Michel Vovelle : "L'idée de changer le monde reste vivace"

revobastille2.jpgL’historien et spécialiste de la Révolution française livre ses réflexions sur cette insurrection et la figure de l’incorruptible révolutionnaire Robespierre décriée par les réactionnaires.

Professeur d’histoire moderne à l’université d’Aix-Marseille, Michel Vovelle(*) a ensuite enseigné la Révolution française à Paris I Panthéon-Sorbonne succédant à Albert Soboul à la direction de l’Institut d’histoire de la Révolution française. Il a été également président de la société des Études robespierristes de 1980 à 1990.

La Marseillaise. Que représente le 14 juillet pour l’historien que vous êtes ?

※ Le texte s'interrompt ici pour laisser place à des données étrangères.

(* ===== verification/Effects.v ===== *)
(** * What handlers may do to the system

    [Within R P h]: on a request that satisfies [P] the handler [h] changes the
    system state by [R] only, and leaves the request itself alone.  Every
    middleware passes the property on, so that type-class resolution derives
    it for a whole route. *)
From S2P Require Import Prelude Program GoTime GoJson Errors Tenant User Session Outbox Ports PortSpec PortRules Http Middleware.
#[local] Open Scope Z_scope.

(** A bound on effects that allows the passing of time, logging, and what a
    session lookup does to the cache. *)
Class Effect (R : Sys -> Sys -> Prop) : Prop := {
  effect_preorder :: PreOrder R;
  effect_quiet s s' : quiet s s' -> R s s';
  effect_lookup c s s' : looked_up s c s' -> R s s';
}.

Section Within.
Context `{UuidLib} (verifies : PasswordHash -> string -> bool).
Context (R : Sys -> Sys -> Prop) `{!Effect R} (P : Request -> Prop).
Let spec := pstep verifies.

Class Within (h : Handler) : Prop :=
  within c s : P (request c) ->
    wp spec (h c) (fun a s' => request a.2 = request c /\ R s s') s.

(** A handler run after some quiet steps, with a changed context. *)
Lemma within_from (h : Handler) `{!Within h} c c0 s s1 (Q : outcome unit * RequestCtx -> Sys -> Prop) :
  P (request c0) -> request c = request c0 -> R s s1 ->
  (forall a s2, request a.2 = request c0 -> R s s2 -> Q a s2) ->
  wp spec (h c) Q s1.
Proof.
  intros HP Hc Hs HQ. eapply wp_mono; [|apply within; by rewrite Hc].
  intros a s2 [Ha Hr]. apply HQ; [congruence|by etransitivity].
Qed.

#[local] Hint Resolve quiet_log quiet_now_to : core.

Lemma effect_step s s1 s2 : R s s1 -> quiet s1 s2 -> R s s2.
Proof. intros ? ?. etransitivity; [done|by apply effect_quiet]. Qed.
Lemma effect_log s s1 r : R s s1 -> R s (add_log r s1).
Proof. eauto using effect_step. Qed.
Lemma effect_now s s1 t : R s s1 -> now s1 <= t -> R s (set_now t s1).
Proof. eauto using effect_step. Qed.
Lemma effect_looked_up c s s1 : looked_up s c s1 -> R s s1.
Proof. apply effect_lookup. Qed.
#[local] Hint Resolve effect_log effect_now effect_looked_up : core.
#[local] Hint Extern 1 (R _ _) => reflexivity : core.

#[global] Instance within_WriteFast r : Within (WriteFast r).
Proof. intros c s HP. apply wp_WriteFast. auto. Qed.

#[global] Instance within_Recover h : Within h -> Within (Recover h).
Proof.
  intros Hh c s HP. apply wp_recovering. apply (within_from h c c s s); auto.
  intros [[[]|msg] c1] s1 Hc HR; cbn [fst snd] in *; [done|]. wp_go. apply wp_WriteFast. auto.
Qed.

#[global] Instance within_AccessLog h : Within h -> Within (AccessLog h).
Proof.
  intros Hh c s HP. unfold AccessLog. wp_go. apply (within_from h c c s); auto.
  intros [[[]|msg] c1] s1 Hc HR; cbn [fst snd] in *; wp_go; auto.
Qed.

#[global] Instance within_OTelTrace h : Within h -> Within (OTelTrace h).
Proof.
  intros Hh c s HP. unfold OTelTrace. wp_go. apply (within_from h c c s); auto.
  intros [[[]|msg] c1] s1 Hc HR; cbn [fst snd] in *; wp_go; auto.
Qed.

#[global] Instance within_RequestID h : Within h -> Within (RequestID h).
Proof.
  intros Hh c s HP. unfold RequestID. wp_go. case_bool_decide; wp_go; auto;
    (eapply (within_from h _ c s); auto).
Qed.

#[global] Instance within_Tenancy h : Within h -> Within (Tenancy h).
Proof. intros Hh c s HP. unfold Tenancy. wp_go. eapply (within_from h _ c s); auto. Qed.

(** The origin check shields a handler from the requests it refuses. *)
Lemma within_OriginCheck_if allowed h :
  (forall c s, P (request c) -> same_origin allowed (request c) ->
     wp spec (h c) (fun a s' => request a.2 = request c /\ R s s') s) ->
  Within (OriginCheck allowed h).
Proof.
  intros Hh c s HP. destruct (OriginCheck_guard allowed h c) as [[Ho ->]|(_ & msg & attrs & ->)].
  - by apply Hh.
  - wp_go. apply wp_WriteFast. auto.
Qed.

#[global] Instance within_OriginCheck allowed h : Within h -> Within (OriginCheck allowed h).
Proof. intros Hh. apply within_OriginCheck_if. intros c s HP _. by apply within. Qed.

#[global] Instance within_Session cache h : Within h -> Within (Session cache h).
Proof.
  intros Hh c s HP. apply Session_rule.
  - intros uid sid t s1 _ Hl. apply (within_from h _ c s); eauto.
  - intros r tr s1 _ Hl. eauto.
  - intros msg s1 Hl. eauto.
Qed.
End Within.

Michel Vovelle. Une date majeure de la Révolution française. Les révolutionnaires affirment la possibilité de changer le monde à partir de la mobilisation populaire, celle du peuple de Paris. Une révolution préparée par les Lumières, le mouvement des idées, mais aussi par l’évolution profonde de la société. C’est une des dates fondatrices de l’évolution vers la démocratie et l’affirmation des libertés dans le cadre de la Nation. Nous connaissons ses limites par la mise en place de la Révolution de la bourgeoisie face à l’Ancien Régime de la monarchie. Le symbole de cette affirmation est la prise de la Bastille comme représentante de l’arbitraire et de la société inégalitaire des ordres. Le 14 juillet 1789 conduira en 1792 à la chute de la monarchie et, en 1793, à la proclamation d’une nouvelle constitution.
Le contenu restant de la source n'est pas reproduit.